Features and Benefits

Integrating EMQX with BigQuery offers a robust, scalable, and real-time data pipeline for MQTT data. The following features and benefits help simplify IoT analytics and data-driven decision-making:

  • Real-time Data Ingestion: Seamlessly stream MQTT messages from EMQX into BigQuery with low latency. Supports time-sensitive applications that require immediate processing and analysis of IoT data.
  • Flexible Data Mapping: Customize how MQTT topics and message payloads are mapped to BigQuery tables and fields.
  • Scalable and Serverless Analytics: Leverage BigQuery’s fully managed, serverless architecture to analyze IoT data at scale.
  • Easy Integration with Google Cloud Ecosystem: Native compatibility with Google Cloud services like Data Studio, Looker, and AI Platform for visualization and machine learning. Simplifies building end-to-end pipelines from data collection to insight generation.

Before You Start

This section describes the preparations you need to complete before you start to create the BigQuery data integration.

Prerequisites

Create Service Account Key in GCP

To allow EMQX to connect with BigQuery, you need to create a Service Account in Google Cloud and generate a key in JSON format.

  1. Create a Service Account in your GCP account. Ensure that the Service Account has the necessary permissions to access the datasets and tables you will use. For example, by granting the "BigQuery Data Editor" role to read and write the required datasets or tables, or at least ensuring it has read/write access to their data.

  2. Click the email address for the service account you created.

  3. Click the Key tab. In the Add key drop-down list, select Create new key to create a Service Account key for that account and download it in JSON format.

    TIP

    Keep the downloaded Service Account key file secure, as it will be used later to authenticate EMQX with BigQuery.

    service-account-key

Create and Manage Datasets and Tables in GCP

Before configuring the BigQuery data integration on EMQX, you must create the required datasets and tables in GCP.

  1. In the Google Cloud console, go to the BigQuery -> Studio page. For detailed instructions, see Load and query data quickstart guide.

    TIP

    The Service Account you plan to use must have write permissions for the target table in the dataset.

  2. In the Explorer pane, click the kebab icon (⋮), then select Create dataset. Define a name for your dataset and click Create dataset.

  3. After the dataset is created, click on it in the Explorer pane, then click (+) Create table.

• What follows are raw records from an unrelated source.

(* ===== verification/UploadIngest.v ===== *)
(** * The ingest pool: from a source to a verified asset

    [src/internal/worker/upload_worker_ingest.go]: one claimed job is streamed
    from its source through the verifying reader into the storage; the asset
    becomes ready only after the checks, and the job is handed to the publish
    pool.  [src/internal/worker/artifact_verify.go] gives the test of the
    errors that switch the check against the delivery off. *)

From S2P Require Import Prelude Store GoError UploadWorld.
From S2P Require UploadJobs MediaAssets ArtifactVerify DeliveryIntake Storage.
From Stdlib Require Import ZArith Lia.
Local Open Scope Z_scope.

(* Source: internal/models/upload_job.go *)
Definition UploadJobSourcePublicDrive : string := "public_drive". (* 32 *)
Definition UploadJobSourceAuthenticatedDrive : string := "authenticated_drive". (* 35 *)
Definition UploadJobSourceVeloxArtifact : string := "velox_artifact". (* 46 *)
(* Source: internal/worker/artifact_verify.go *)
(* 211-217 IsDeliveryVerificationSkipErr *)
Definition IsDeliveryVerificationSkipErr (er : option GoErr) : bool :=
  match er with
  | None => false
  | Some er => Is er "ErrExternalDeliveryNotLinked" || Is er "ErrExternalDeliveryNoExpectedTriple"
  end.

Section Ingest.
Context (D : Deps).
(* Source: internal/worker/upload_worker_ingest.go *)
(** The error of the mark is only logged. *)
(* 299-309 UploadWorker.markAssetFailed *)
Definition markAssetFailed (assetID reason : string) : W unit :=
  _ ← try (on_assets (MediaAssets.MarkFailedWithReason (uuid_in D) assetID reason)); mret tt.
(** A failure after the asset was created: the asset fails with the error's
    text, the job with the error behind a prefix. *)
Definition fail_asset {A} (assetID prefix : string) (er : GoErr) : G A :=
  _ ← markAssetFailed assetID (Error er); fail (Errorf_w prefix er).
Definition fail_asset_reason {A} (assetID reason : string) : G A :=
  _ ← markAssetFailed assetID reason; errorf reason.
(** [ProbedAt] is the worker's. *)
(* 285 UploadWorker.probeReadyAsset *)
Definition probed_at (now : Z) (p : MediaAssets.MediaProbe) : MediaAssets.MediaProbe :=
  MediaAssets.mkMediaProbe (MediaAssets.mp_DurationSeconds p) (MediaAssets.mp_Width p)
    (MediaAssets.mp_Height p) (MediaAssets.mp_FPS p) (MediaAssets.mp_HasAudio p)
    (MediaAssets.mp_VideoCodec p) (MediaAssets.mp_AudioCodec p) now.
(** Best effort: nothing of it is returned. *)
(* 267-289 UploadWorker.probeReadyAsset *)
Definition probeReadyAsset (assetID key : string) : W unit :=
  match prober D with
  | None => mret tt
  | Some probe =>
      e ← ask;
      match Storage.GetObject (query_order D) (app_now e) (storage D) key (15 * Minute) with
      | inl _ => mret tt
      | inr url =>
          r ← outside D (CallProbe url) (λ h, probe h url);
          match r with
          | inl _ => mret tt
          | inr p =>
              _ ← try (on_assets (MediaAssets.SaveProbe (uuid_in D) assetID (Some (probed_at (app_now e) p))));
              mret tt
          end
      end
  end.

(** What the source says of the job's bytes, when it says anything. *)
(* 52-65 UploadWorker.processIngestJob *)
Definition inspect_source (src : ArtifactSource (list Call)) (job : UploadJobs.UploadJob) :
    G (option SourceMetadata) :=
  r ← outside D (CallInspect (src_Name src) (UploadJobs.ID job)) (λ h, src_Inspect src h job);
  match r with
  | inr md => give md
  | inl er => if Is er "ErrInspectNotImplemented" then give None else fail (Errorf_w "inspect source" er)
  end.
(** What the stream must be.  An error leaves the source open. *)
(* 93-122 UploadWorker.processIngestJob *)
Definition verification_policy (job : UploadJobs.UploadJob) (md : option SourceMetadata)
    (sizeBytes : Z) (contentType : string) : G ArtifactVerify.ArtifactVerificationPolicy :=
  let policy size sha require := ArtifactVerify.mkArtifactVerificationPolicy size sha contentType require in
  let source := UploadJobs.SourceType (UploadJobs.Spec job) in
  if bool_decide (source = UploadJobSourceVeloxArtifact) then
    if delivery_verifier D then
      r ← try (on_intake (DeliveryIntake.GetExpectedTripleByUploadJobID (UploadJobs.ID job)));
      match r with
      | inr (expSize, expSHA) =>
          if 0 <? expSize then give (policy expSize expSHA true)
          else if IsDeliveryVerificationSkipErr None then give (policy sizeBytes "" false)
          else errorf "velox: load expected triple: %!w(<nil>)"
      | inl er =>
          if IsDeliveryVerificationSkipErr (Some (of_err er)) then give (policy sizeBytes "" false)
          else fail (Errorf_w "velox: load expected triple" (of_err er))
      end
    else give (policy sizeBytes "" false)
  else if bool_decide (source = UploadJobSourceAuthenticatedDrive) then
    match md with
    | Some md => give (policy sizeBytes (md_SHA256Hex md) (negb (bool_decide (md_SHA256Hex md = ""))))
    | None => give (policy sizeBytes "" false)
    end
  else give (policy sizeBytes "" false).
(** The row of the asset: pending, kept for the retention days. *)
(* 140-152 UploadWorker.processIngestJob *)
Definition pending_asset (job : UploadJobs.UploadJob) (key contentType : string) (sizeBytes now : Z) :
    MediaAssets.MediaAsset :=
  let buffer := if retention_days D <=? 0 then 7 else retention_days D in
  MediaAssets.mkMediaAsset "" (UploadJobs.UserID (UploadJobs.Spec job)) key (Storage.bucket (storage D))
    contentType sizeBytes MediaAssets.MediaAssetStatusPending "" ""
    (now + wrap64 (wrap64 (buffer * 24) * Hour)) 0 0
    (MediaAssets.mkProbeColumns None None None None None "" "" None).

(** The client sends what it reads; the reader is used up.  Then the answer of
    the storage, the end of the stream and the object are checked. *)
(* 164-221 UploadWorker.processIngestJob *)
Definition stream_asset (assetID key contentType : string) (sizeBytes : Z)
    (reader : ArtifactVerify.artifactVerifyReader) :
    G (ArtifactVerify.artifactVerifyReader * string * Z) :=
  e ← ask;
  let grant := Storage.SignUpload (query_order D) (app_now e) (storage D) key (15 * Minute) in
  let url := Storage.UploadURL grant in
  match new_request D url with
  | Some er => fail_asset assetID "build s3 upload request" er
  | None =>
      r ← outside D (CallPut url contentType sizeBytes) (λ h, put_object D h url reader);
      let reader := ArtifactVerify.uses r.1 reader in
      match r.2 with
      | inl er => fail_asset assetID "upload to s3" er
      | inr status =>
          let '(closeErr, reader) := ArtifactVerify.Close reader in
          match closeErr with
          | Some er => fail_asset assetID "close source stream" er
          | None =>
              match ArtifactVerify.Verify reader with
              | Some er => fail_asset assetID "artifact verification" er
              | None =>
                  if 300 <=? status then
                    fail_asset_reason assetID ("s3 upload returned " +:+ itoa status)
                  else
                    head ← outside D (CallHead key) (head_object D);
                    match Storage.VerifyUpload (query_order D) (app_now e) (storage D) head key with
                    | inl er => fail_asset assetID "verify s3 upload" er
                    | inr (verifiedContentType, verifiedSize) =>
                        let mime := ArtifactVerify.ExpectedMIME (ArtifactVerify.policy reader) in
                        if negb (bool_decide (mime = "")) && negb (bool_decide (verifiedContentType = mime)) then
                          fail_asset_reason assetID ("mime mismatch (expected " +:+ quote mime +:+
                            ", S3 returned " +:+ quote verifiedContentType +:+ ")")
                        else give (reader, verifiedContentType, verifiedSize)
                    end
              end
          end
      end
  end.

(** From the open source to the job handed over. *)
(* 70-258 UploadWorker.processIngestJob *)
Definition import_source (src : ArtifactSource (list Call)) (md : option SourceMetadata)
    (job : UploadJobs.UploadJob) (workerID : string) : G unit :=
  let spec := UploadJobs.Spec job in
  let sizeBytes := default 0 (md_SizeBytes <$> md) in
  let contentType := default "" (md_MimeType <$> md) in
  do body <- wrapped "open source"
    (outside D (CallOpen (src_Name src) (UploadJobs.ID job)) (λ h, src_Open src h job));
  if sizeBytes <=? 0 then
    errorf ("source returned unknown or zero size for job " +:+ itoa (UploadJobs.ID job) +:+
            "; cannot import")
  else
    do policy <- verification_policy job md sizeBytes contentType;
    do reader <- wrapped "wrap body for verification"
      (mret (ArtifactVerify.NewArtifactVerifyReader (Some body) policy));
    bytes ← outside D CallRandom (random D);
    let key := Storage.BuildUploadKey bytes (UploadJobs.UserID spec) (UploadJobs.SourceID spec) in
    e ← ask;
    do asset <- store "create media asset" (on_assets
      (MediaAssets.Create (fresh_uuid e) (pending_asset job key contentType sizeBytes (app_now e))));
    let assetID := MediaAssets.ID asset in
    do verified <- stream_asset assetID key contentType sizeBytes reader;
    let '(reader, verifiedContentType, verifiedSize) := verified in
    do _ <- store "mark media asset ready" (on_assets
      (MediaAssets.MarkReady (uuid_in D) assetID (ArtifactVerify.ActualSHA256Hex reader) verifiedSize
         verifiedContentType));
    do _ <- store "mark ingested"
      (on_jobs (UploadJobs.MarkIngested (UploadJobs.ID job) workerID assetID verifiedSize));
    _ ← probeReadyAsset assetID key;
    give tt.
(* 32-65 UploadWorker.processIngestJob *)
Definition processIngestJob (job : UploadJobs.UploadJob) (workerID : string) : G unit :=
  match Resolve (UploadJobs.SourceType (UploadJobs.Spec job)) (sources D) with
  | None => errorf ("unsupported source type: " +:+ UploadJobs.SourceType (UploadJobs.Spec job))
  | Some src => do md <- inspect_source src job; import_source src md job workerID
  end.
End Ingest.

    • Set the source as "Empty Table".

    • Provide a table name.

    • Define the table schema. For example, click the Edit as text toggle, and paste the following schema definition into the text field.

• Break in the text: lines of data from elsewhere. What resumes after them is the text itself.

(** *** The whole job *)
Lemma import_spec src md w0 w : workerID ≠ "" → id ≠ "" → sizes_fit o →
  Resolve (UploadJobs.SourceType (UploadJobs.Spec job)) (sources D) = Some src →
  (md = None ∨ src_Inspect src (log w0) job = inr md) → row w = None → stays (intake (dbs w)) →
  runs e (import_source D src md job workerID) w (ending (log w0)).
Proof using Hid Hpeer Hlease HJ.
  intros Hw Hne (Hod & Hfit) Hsrc Hins Hrow Hst. destruct (Hfit src Hsrc) as [Hmd Hbody]. unfold import_source.
  do 3 runs_step. set (w1 := mkWorld _ _).
  assert (Hrow1 : row w1 = None) by (unfold w1; by rewrite outside_row).
  assert (Hst1 : stays (intake (dbs w1))) by by apply HJ.
  destruct (src_Open src (log w) job) as [er|body] eqn:Hopen; [by apply no_asset_ending|].
  destruct md as [md|]; [|by apply runs_ret, no_asset_ending]. change (default 0 (md_SizeBytes <$> Some md)) with (md_SizeBytes md).
  destruct Hins as [|Hins]; [done|].
  destruct (Z.leb_spec (md_SizeBytes md) 0) as [|Hpos]; [by apply runs_ret, no_asset_ending|].
  runs_step. eapply runs_weaken; [apply (verification_policy_spec (Some md)); try done|].
  { split; [done|]. by eapply Hmd. }
  { intros d Hd. apply Hod. by rewrite <- (proj1 Hst1). }
  intros r w2 [-> Hp]. destruct r as [er|p]; [by apply no_asset_ending|].
  assert (Hg : gate D job (Some md) o p) by by rewrite <- (proj1 Hst1).
  do 3 runs_step. cbn [ArtifactVerify.NewArtifactVerifyReader]. do 2 runs_step. set (w3 := mkWorld _ _).
  assert (Hrow3 : row w3 = None) by (unfold w3; by rewrite outside_row).
  assert (Hst3 : stays (intake (dbs w3))) by by apply HJ.
  do 3 runs_step. set (key := Storage.BuildUploadKey _ _ _). apply create_spec; [done|..].
  { intros er w' Hw' Hi. destruct Hw' as [Hn|[Hu Hn]].
    - apply no_asset_ending; [done|by rewrite Hi].
    - apply unready_ending; [done|by rewrite Hi|done]. }
  intros m a w4 Hm Ha Hs Hu Hlog Hi. rewrite Hm. runs_step.
  pose proof (Hbody _ _ Hopen) as Hlen.
  eapply runs_weaken; [apply (stream_asset_spec _ _ _ _ _ p _ a (ArtifactVerify.new_reader_ok body p))|].
  1,2,3,4,5: (apply Hg || done || by rewrite Hi).
  intros r w5 [Hj5 Hr]. destruct r as [er|[[reader ct] size]].
  { destruct Hr as [Hu5 Hf]. by apply unready_ending. }
  destruct Hr as (Ha5 & Hrd & Hv & Hct). apply (finish_spec _ _ _ _ _ _ a); try done.
  intros a' H1 H2 H3. destruct (proj1 (ArtifactVerify.reader_verified _ _ _ Hrd) Hv) as [V1 V2].
  exists src, md, (log w), body, p, (ArtifactVerify.hashed reader),
      (ArtifactVerify.content (ArtifactVerify.chunks (ArtifactVerify.body reader))).
    rewrite H1, H2, H3. repeat (split; [done|]). split; [apply (ArtifactVerify.ro_split _ _ _ Hrd)|].
    split; [apply V1, (g_size _ _ _ _ _ Hg)|]. by repeat (split; [done|]).
Qed.
Lemma process_spec w : workerID ≠ "" → id ≠ "" → sizes_fit o → row w = None → stays (intake (dbs w)) →
  runs e (processIngestJob D job workerID) w (ending (log w)).
Proof using Hid Hpeer Hlease HJ.
  intros Hw Hne Hfit Hrow Hst. unfold processIngestJob.
  destruct (Resolve _ _) as [src|] eqn:Hsrc; [|by apply runs_ret, no_asset_ending].
  runs_step. unfold inspect_source. do 2 runs_step. set (w1 := mkWorld _ _).
  assert (Hrow1 : row w1 = None) by (unfold w1; by rewrite outside_row).
  assert (Hst1 : stays (intake (dbs w1))) by by apply HJ.
  destruct (src_Inspect src (log w) job) as [er|md] eqn:Hins.
  - destruct (Is er "ErrInspectNotImplemented"); apply runs_ret; [|by apply no_asset_ending].
    apply import_spec; auto.
  - apply runs_ret. apply import_spec; auto.
Qed.
End Ingest.

(** What the gate means for the asset. *)
Lemma good_asset_says D job o h0 a : good_asset D job o h0 a →
  ∃ src md h body bytes rest,
    Resolve (UploadJobs.SourceType (UploadJobs.Spec job)) (sources D) = Some src ∧
    src_Inspect src h0 job = inr (Some md) ∧ src_Open src h job = inr body ∧
    ArtifactVerify.content (ArtifactVerify.chunks body) = bytes +:+ rest ∧ bytes ≠ "" ∧
    MediaAssets.SHA256 a = Sha256.sha256_hex bytes ∧
    MediaAssets.UserID a = UploadJobs.UserID (UploadJobs.Spec job) ∧
    (md_MimeType md ≠ "" → MediaAssets.ContentType a = md_MimeType md) ∧
    (UploadJobs.SourceType (UploadJobs.Spec job) = UploadJobSourceVeloxArtifact →
     delivery_verifier D = true → ∀ d, o = Some d →
     0 < ExternalDeliveryModel.ExpectedSizeBytes d → ExternalDeliveryModel.ExpectedSHA256 d ≠ "" →
     Z.of_nat (String.length bytes) = ExternalDeliveryModel.ExpectedSizeBytes d ∧
     MediaAssets.SHA256 a = ExternalDeliveryModel.ExpectedSHA256 d) ∧
    (UploadJobs.SourceType (UploadJobs.Spec job) = UploadJobSourceAuthenticatedDrive →
     Z.of_nat (String.length bytes) = md_SizeBytes md ∧
     (md_SHA256Hex md ≠ "" → MediaAssets.SHA256 a = md_SHA256Hex md)).
Proof.
  intros (src & md & h & body & p & bytes & rest & H1 & H2 & H3 & [G1 G2 G3 G4] & H4 & H5 & H6 & H7 & H8 & H9).
  exists src, md, h, body, bytes, rest.
  do 4 (split; [done|]). split; [intros ->; simpl in H5; lia|]. do 2 (split; [done|]).
  split; [intros Hm; rewrite G2 in H8; by destruct H8|]. rewrite H7. split.
  - intros S1 S2 d S3 S4 S5. destruct (G3 S1 S2 d S3 S4 S5) as (E1 & E2 & <-). by rewrite H5, H6.
  - intros S1. destruct (G4 S1 md eq_refl) as [E1 E2]. rewrite H5. split; [done|].
    intros Hs. destruct (E2 Hs) as [E3 <-]. by rewrite H6.
Qed.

      clientid:string,payload:bytes,topic:string,publish_received_at:timestamp
    • Click Create table to complete the setup.

  4. Configure permissions to allow EMQX to write data:

    • Select the dataset and click Share.
    • Add your Service Account email as a principal.
    • Assign appropriate roles, such as:
      • "BigQuery Data Viewer" (read access) for the dataset
      • "Editor" (read and write access) for the table
  5. Once the table is created, you can verify it by running a query:

    • Click the table, then click Query.

    • Run a simple SQL statement to check that the table is accessible:

      sql
      SELECT * FROM `my_project.my_dataset.my_tab` LIMIT 1000

Create a BigQuery Connector

Before adding a BigQuery Producer Sink action, you need to create a BigQuery connector to establish a connection between EMQX and BigQuery.

  1. Go to the EMQX Dashboard and click Integration -> Connector.
  2. Click Create in the top right corner of the page, select BigQuery on the connector selection page, and click Next.
  3. Enter a name and description, such as my_bigquery. The name is used to associate the BigQuery Sink with the connector and must be unique within the cluster.
  4. In GCP Service Account Credentials, upload the Service Account credentials in JSON format you exported in Create Service Account Key in GCP.
  5. Before clicking Create, you can click Test Connectivity to test if the connector can connect to the BigQuery server.
  6. Click the Create button at the bottom to complete the creation of the connector. In the pop-up dialog, you can click Back to Connector List or click Create Rule to continue creating a rule with Sink to specify the data to be forwarded to BigQuery. For detailed steps, see Create a Rule with BigQuery Sink.

Create a Rule with BigQuery Sink

This section demonstrates how to create a rule to specify the data to be saved into BigQuery.

  1. Go to EMQX Dashboard, and click Integration -> Rules.

  2. Click Create on the top right corner of the page.

  3. Enter my_rule as the rule ID.

  4. Set the rules in the SQL Editor. Here if you want to save the MQTT messages under topic t/bq to BigQuery, you can use the SQL syntax below.

    Note: If you want to specify your own SQL syntax, make sure that the SELECT part includes all fields required by the payload template in the Sink.

    sql
    SELECT
      clientid,
      topic,
      payload,
      publish_received_at
    FROM
      "t/bq"

    Note

    Be sure to select only the fields that are columns in your BigQuery table, otherwise BigQuery will not recognize unknown fields.

    TIP

    If you are a beginner user, click SQL Examples and Enable Test to learn and test the SQL rule.

  5. Click the Add Action button to define an action that will be triggered by the rule. Select BigQuery from the Type of Action dropdown list so that EMQX will send the data processed by the rule to BigQuery.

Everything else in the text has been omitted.